The opening credits to The Giant Monsters: Earth’s Greatest Battle (Japanese title) displays over a pseudo preview of the battle that will take place. (Oddly, the credits do not list “Camera Fade Out,” which just so happens to be a key player in this movie.) It is an interesting choice. I suppose (when this was released) there were possibly moviegoers in the audience that were not aware this was a kaiju flick, and this served as their last warning?
The writers of this here flick were apparently offended by how “plausible” the plots of previous kaiju flicks were, so they took it a step further. To review, before a single kaiju appears:
- Meteorites are falling from the sky, one of which happens to be an egg.
- An assassination plot is attempted on the Princess of Selgina, only to be foiled when a meteorite (I am guessing here) talks to her and tells her to jump (sans parachute) from the airplane she is on, that is about to blow up. [camera fade out after the jump]
- The Princess shows up in Japan, proclaiming to be from Venus and says that Earth is screwed.
- The Shobijin – which are getting more screen time than kaiju lately – are featured on a Japanese TV show, and let us know one of the Mothra twins has passed away, then sing a song that includes the lyric, “Happiness, why are you sad?”
- Oh yeah, and there is a brother sister duo who are a cop and a reporter (the favorite career of a human kaiju character), respectively, that are in the middle of it all.
Rodan is the first kaiju to appear in this one. (Technically, Mothra is the first, but it is just a showing during the Mothra song that the Shobijin sing.) The Venusian warns that shit is going to start hitting the fan at Mt. Aso – Rodan’s old stomping ground – and she was dead on.
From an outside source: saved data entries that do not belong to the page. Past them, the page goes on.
(* ===== verification/Peer.v ===== *)
(** The reporter of a peer center (src/internal/service/peer/reporter.go):
    hosts are buffered, flushed in batches, and retried from a bounded queue.

    The lock protects the fields, not the posts: while a batch is on its way
    other goroutines go on.  So the state has the batches under way, and a flush
    is two actions, one that takes the buffer and one that ends the post.  The
    body of a request is the report it encodes; SHA-256 is the parameter
    [digest], the Go version and the host name are those of the process. *)

From S2P Require Import Prelude NetAddr Cidr Db Report DeviceStore StoreRecords AgentCommand Wire Topology AgentReport.
From stdpp Require sorting.

Open Scope Z_scope.

(** * The state hash *)

(** The fields of a host that the hash covers. *)
Definition state_fields (h : ReportedHost) : list string :=
  [rh_IP h; rh_MAC h; rh_InferredType h; rh_InferredBrand h; rh_InferredDescription h; rh_InferredLocation h;
   rh_Hostname h; rh_OpenPorts h; rh_DetectedServices h].

Definition ip_le (a b : ReportedHost) : Prop := String.leb (rh_IP a) (rh_IP b) = true.

#[export] Instance ip_le_dec : RelDecision ip_le.
Proof. intros a b. unfold ip_le. solve_decision. Defined.

(** Each field ends with a NUL byte. *)
Fixpoint nul_terminated (l : list string) : string :=
  match l with
  | [] => ""
  | s :: l => s +:+ String zero (nul_terminated l)
  end.

(** The sort of Go need not be stable; hosts with one address could come in any
    order. *)
Definition state_text (hosts : list ReportedHost) : string :=
  nul_terminated (concat (state_fields <$> sorting.merge_sort ip_le hosts)).

(** * The reporter *)

Record Reporter := mkReporter {
  rp_networkCIDR : string;
  rp_version : string;
  rp_startTime : Z;
  rp_buf : list ReportedHost;
  rp_bufScan : Z;
  rp_pending : list AgentReport;
  rp_maxBuf : Z;
  rp_maxPending : nat;
  rp_scansTotal : Z;
  rp_lastPostAt : option Z
}.

Definition NewReporter (networkCIDR version : string) (maxBuf now : Z) : Reporter :=
  mkReporter networkCIDR version now [] 0 [] (if maxBuf <=? 0 then 256 else maxBuf) 100 0 None.

Definition with_buffer (buf : list ReportedHost) (scan total : Z) (r : Reporter) : Reporter :=
  mkReporter (rp_networkCIDR r) (rp_version r) (rp_startTime r) buf scan (rp_pending r) (rp_maxBuf r) (rp_maxPending r)
    total (rp_lastPostAt r).

Definition with_pending (pending : list AgentReport) (r : Reporter) : Reporter :=
  mkReporter (rp_networkCIDR r) (rp_version r) (rp_startTime r) (rp_buf r) (rp_bufScan r) pending (rp_maxBuf r)
    (rp_maxPending r) (rp_scansTotal r) (rp_lastPostAt r).

Definition markPosted (now : Z) (r : Reporter) : Reporter :=
  mkReporter (rp_networkCIDR r) (rp_version r) (rp_startTime r) (rp_buf r) (rp_bufScan r) (rp_pending r) (rp_maxBuf r)
    (rp_maxPending r) (rp_scansTotal r) (Some now).

Definition reportable (rep : HostReport) : bool := hr_Alive rep && negb (bool_decide (hr_IP rep = "")).

(** The hosts a scan hands over; the flag says that the buffer is full. *)
Definition ReportScan (reports : list HostReport) (r : Reporter) : Reporter * bool :=
  let hosts := HostToReported <$> List.filter reportable reports in
  let buf := rp_buf r ++ hosts in
  (with_buffer buf (rp_bufScan r + Z.of_nat (length hosts)) (rp_scansTotal r + 1) r, rp_maxBuf r <=? Z.of_nat (length buf)).

Definition ReportPassive (rep : HostReport) (r : Reporter) : Reporter * bool :=
  if reportable rep then
    let buf := rp_buf r ++ [HostToReported rep] in
    (with_buffer buf (rp_bufScan r) (rp_scansTotal r) r, rp_maxBuf r <=? Z.of_nat (length buf))
  else (r, false).

(** A full queue drops its oldest batch: the second result. *)
Definition enqueuePending (body : AgentReport) (r : Reporter) : Reporter * list AgentReport :=
  if (rp_maxPending r <=? length (rp_pending r))%nat
  then (with_pending (drop 1 (rp_pending r) ++ [body]) r, take 1 (rp_pending r))
  else (with_pending (rp_pending r ++ [body]) r, []).

(** * Posting *)

Inductive answer :=
| Status (code : Z)
| NoAnswer.

Inductive posted := Accepted | Refused | Unsent.

#[export] Instance posted_eq_dec : EqDecision posted.
Proof. solve_decision. Defined.

(** Up to four attempts; [answers] and [cancelled] go by the attempt.  Both
    [Accepted] and [Refused] are [true] in the code: neither is tried again. *)
Fixpoint post_attempts (answers : nat → answer) (cancelled : nat → bool) (attempt fuel : nat) : posted :=
  match fuel with
  | O => Unsent
  | S fuel =>
      let again := if cancelled attempt then Unsent else post_attempts answers cancelled (S attempt) fuel in
      match answers attempt with
      | Status code => if (200 <=? code) && (code <? 300) then Accepted
                       else if (400 <=? code) && (code <? 500) && negb (code =? 429) then Refused
                       else again
      | NoAnswer => again
      end
  end.

Definition postWithRetry (answers : nat → answer) (cancelled : nat → bool) : posted := post_attempts answers cancelled 1 4.

(** * Goroutines *)

(** A post under way; a heartbeat has no hosts and is not queued again. *)
Record flight := mkFlight {
  fl_body : AgentReport;
  fl_hash : string;
  fl_heartbeat : bool;
  fl_ticker : bool
}.

(** The ticker drains the queue, then flushes the buffer. *)
Inductive ticker := Waiting | Draining (batches : list AgentReport) | Flushing.

Record peer := mkPeer {
  pe_rep : Reporter;
  pe_flights : list flight;
  pe_ticker : ticker;
  pe_spawned : nat                    (* flushes of a full buffer not begun yet *)
}.

Record outcome := mkOutcome { out_delivered : list AgentReport; out_refused : list AgentReport; out_dropped : list AgentReport }.

Definition nothing : outcome := mkOutcome [] [] [].

Section peer.
Context (digest : string → string) (goVersion hostname : string).

Definition NetworkStateHash (hosts : list ReportedHost) : string :=
  match hosts with [] => "" | _ => digest (state_text hosts) end.

Definition Meta (now : Z) (r : Reporter) : AgentMeta :=
  mkAgentMeta (rp_version r) goVersion hostname (Z.quot (now - rp_startTime r) nanos_per_second) (rp_scansTotal r) "" [] [].

(** The first half of [flushOnce]. *)
Definition begin_flush (now : Z) (by_ticker : bool) (r : Reporter) : Reporter * list flight :=
  match rp_buf r with
  | [] =>
      if match rp_lastPostAt r with Some t => now - t <? 30 * nanos_per_second | None => false end then (r, [])
      else (r, [mkFlight (mkAgentReport (rp_networkCIDR r) now (Some (Meta now r)) [] "") "" true by_ticker])
  | hosts =>
      let fromScan := 0 <? rp_bufScan r in
      (with_buffer [] 0 (rp_scansTotal r) r,
       [mkFlight (mkAgentReport (rp_networkCIDR r) now (Some (Meta now r)) hosts (if fromScan then "" else "passive"))
          (if fromScan then NetworkStateHash hosts else "") false by_ticker])
  end.

(** The second half. *)
Definition end_flush (now : Z) (fl : flight) (res : posted) (r : Reporter) : Reporter * outcome :=
  match res with
  | Accepted => (markPosted now r, mkOutcome [fl_body fl] [] [])
  | Refused => (markPosted now r, mkOutcome [] [fl_body fl] [])
  | Unsent =>
      if fl_heartbeat fl then (r, nothing)
      else let '(r, dropped) := enqueuePending (fl_body fl) r in (r, mkOutcome [] [] dropped)
  end.

(** [flushPending] after its posts: what was not sent goes before the queue. *)
Definition end_drain (batches : list AgentReport) (results : list posted) (r : Reporter) : Reporter * outcome :=
  let tried := zip batches (results ++ replicate (length batches) Unsent) in
  let sort p := fst <$> filter (fun br : AgentReport * posted => br.2 = p) tried in
  (with_pending (sort Unsent ++ rp_pending r) r, mkOutcome (sort Accepted) (sort Refused) []).

Inductive action :=
| AScan (reports : list HostReport)
| APassive (rep : HostReport)
| ATick
| ADrained (results : list posted)
| AFlush (now : Z)
| AFlushFull (now : Z)
| AEnd (i : nat) (res : posted) (now : Z).

Definition wake (full : bool) (p : peer) (r : Reporter) : peer :=
  mkPeer r (pe_flights p) (pe_ticker p) (if full then S (pe_spawned p) else pe_spawned p).

(** One action; an action that is not enabled changes nothing. *)
Definition act (p : peer) (a : action) : peer * outcome :=
  let r := pe_rep p in
  match a with
  | AScan reports => let '(r, full) := ReportScan reports r in (wake full p r, nothing)
  | APassive rep => let '(r, full) := ReportPassive rep r in (wake full p r, nothing)
  | ATick =>
      match pe_ticker p with
      | Waiting =>
          if existsb fl_ticker (pe_flights p) then (p, nothing)
          else (mkPeer (with_pending [] r) (pe_flights p)
                  (match rp_pending r with [] => Flushing | l => Draining l end) (pe_spawned p), nothing)
      | _ => (p, nothing)
      end
  | ADrained results =>
      match pe_ticker p with
      | Draining l => let '(r, out) := end_drain l results r in (mkPeer r (pe_flights p) Flushing (pe_spawned p), out)
      | _ => (p, nothing)
      end
  | AFlush now =>
      match pe_ticker p with
      | Flushing => let '(r, fl) := begin_flush now true r in
                    (mkPeer r (pe_flights p ++ fl) Waiting (pe_spawned p), nothing)
      | _ => (p, nothing)
      end
  | AFlushFull now =>
      match pe_spawned p with
      | S k => let '(r, fl) := begin_flush now false r in (mkPeer r (pe_flights p ++ fl) (pe_ticker p) k, nothing)
      | O => (p, nothing)
      end
  | AEnd i res now =>
      match pe_flights p !! i with
      | Some fl => let '(r, out) := end_flush now fl res r in
                   (mkPeer r (take i (pe_flights p) ++ drop (S i) (pe_flights p)) (pe_ticker p) (pe_spawned p), out)
      | None => (p, nothing)
      end
  end.

(** [Stop], once the loop and the flushes have ended: the queue and the buffer
    once more. *)
Definition Stop (results : list posted) (res : posted) (now : Z) : list action :=
  [ATick; ADrained results; AFlush now; AEnd 0 res now].

Definition join_outcomes (a b : outcome) : outcome :=
  mkOutcome (out_delivered a ++ out_delivered b) (out_refused a ++ out_refused b) (out_dropped a ++ out_dropped b).

Definition run_peer (p : peer) (acts : list action) : peer * outcome :=
  fold_left (fun po a => let '(p, o) := act po.1 a in (p, join_outcomes po.2 o)) acts (p, nothing).

End peer.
Rodan was chilling under some gravel/rocks, when it decided it was time to rise, blow down some buildings, and [camera fade out].
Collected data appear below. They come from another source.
(** The samples that count for device [d] and peer [p]. *)
Definition attributed (here there : FlowSample → string) (ids : gmap string Z) (prefixes : list Prefix) (d : Z) (p : string)
    (s : FlowSample) : bool :=
  bool_decide (ids !! here s = Some d) && (bool_decide (there s = p) && parses p && managed prefixes (here s)).

Abbreviation attributed_out := (attributed fs_SrcIP fs_DstIP).
Abbreviation attributed_in := (attributed fs_DstIP fs_SrcIP).

Definition hits (ids : gmap string Z) (d : Z) (p : string) (a : Agg) : Prop :=
  ids !! ag_DeviceIP a = Some d ∧ ag_PeerIP a = p.

Section totals.
Context (ids : gmap string Z) (prefixes : list Prefix) (d : Z) (p : string) (samples : list FlowSample).
Context (Hpos : Forall (fun s => 0 ≤ fs_Bytes s) samples) (Hmax : total_bytes samples ≤ max_int64).

Let rows : list Agg := filter (hits ids d p) (Fold samples prefixes).

Lemma row_devices : NoDup (ag_DeviceIP <$> rows).
Proof.
  assert (NoDup (agg_key <$> rows)) as H.
  { eapply sublist_NoDup; [apply (Fold_keys_NoDup prefixes samples)|]. apply sublist_fmap_mono, sublist_filter. }
  assert (∀ a, a ∈ rows → ag_PeerIP a = p) as Hp by (intros a [[]]%list_elem_of_filter; done).
  revert H Hp. generalize rows. intros l. induction l as [|a l IH]; [constructor|]. cbn.
  intros [Hn Hd]%list.NoDup_cons Hp. apply list.NoDup_cons. split; [|apply IH; [done|set_solver]].
  intros (b & E & Hb)%list_elem_of_fmap. apply Hn, list_elem_of_fmap. exists b. split; [|done]. unfold agg_key.
  rewrite E, (Hp a), (Hp b); [done|by right|left].
Qed.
Godzilla is the second to come to the party. Rising from the middle of the sea, Godzilla fire-breaths a large ship and then [camera fade out]. Godzilla soon after makes landfall in a bay and promptly starts making insurance company execs contemplate suicide. His party is cut short as he spots Rodan flying in the night sky. Godzilla gets awfully spooked by his fellow kaiju casually flying around, then gets over it and continues his stroll through the city [camera fade out]. Next, we see the pair in the in the country side during the day. I guess Godzilla had good reason to be spooked, as Rodan clips The King of the Monsters on a flyby, knocking the champ down, then –
Cut to the giant meteorite egg, which hatches Ghidorah, or King Ghidorah, as the Venusian (and eventually everyone else) calls him (them?). Ghidorah (there is only one King!) destroyed civilization on Venus 5,000 years ago (according to our Venusian name-dropper) and his power becomes readily apparent. The Beast from Venus (I made that up) is three heads of fly-electric-ray-shooting chaos. The heads seem to have no aim and even less of a plan, but that hardly matters, for there is shit everywhere to go boom, including Tokyo Tower [sigh].
While Ghidorah is terrorizing Tokyo, the Shobijin and humans come up with a great idea. It is determined that Ghidorah, with his three heads, is much more powerful than the other kaiju. The Shobijin figure that if all three of the other kaiju fight together, they can defeat Ghidorah. How will they all of a sudden fight together? Well, the Shobijin will have Mothra talk to the other two and convince them to work together.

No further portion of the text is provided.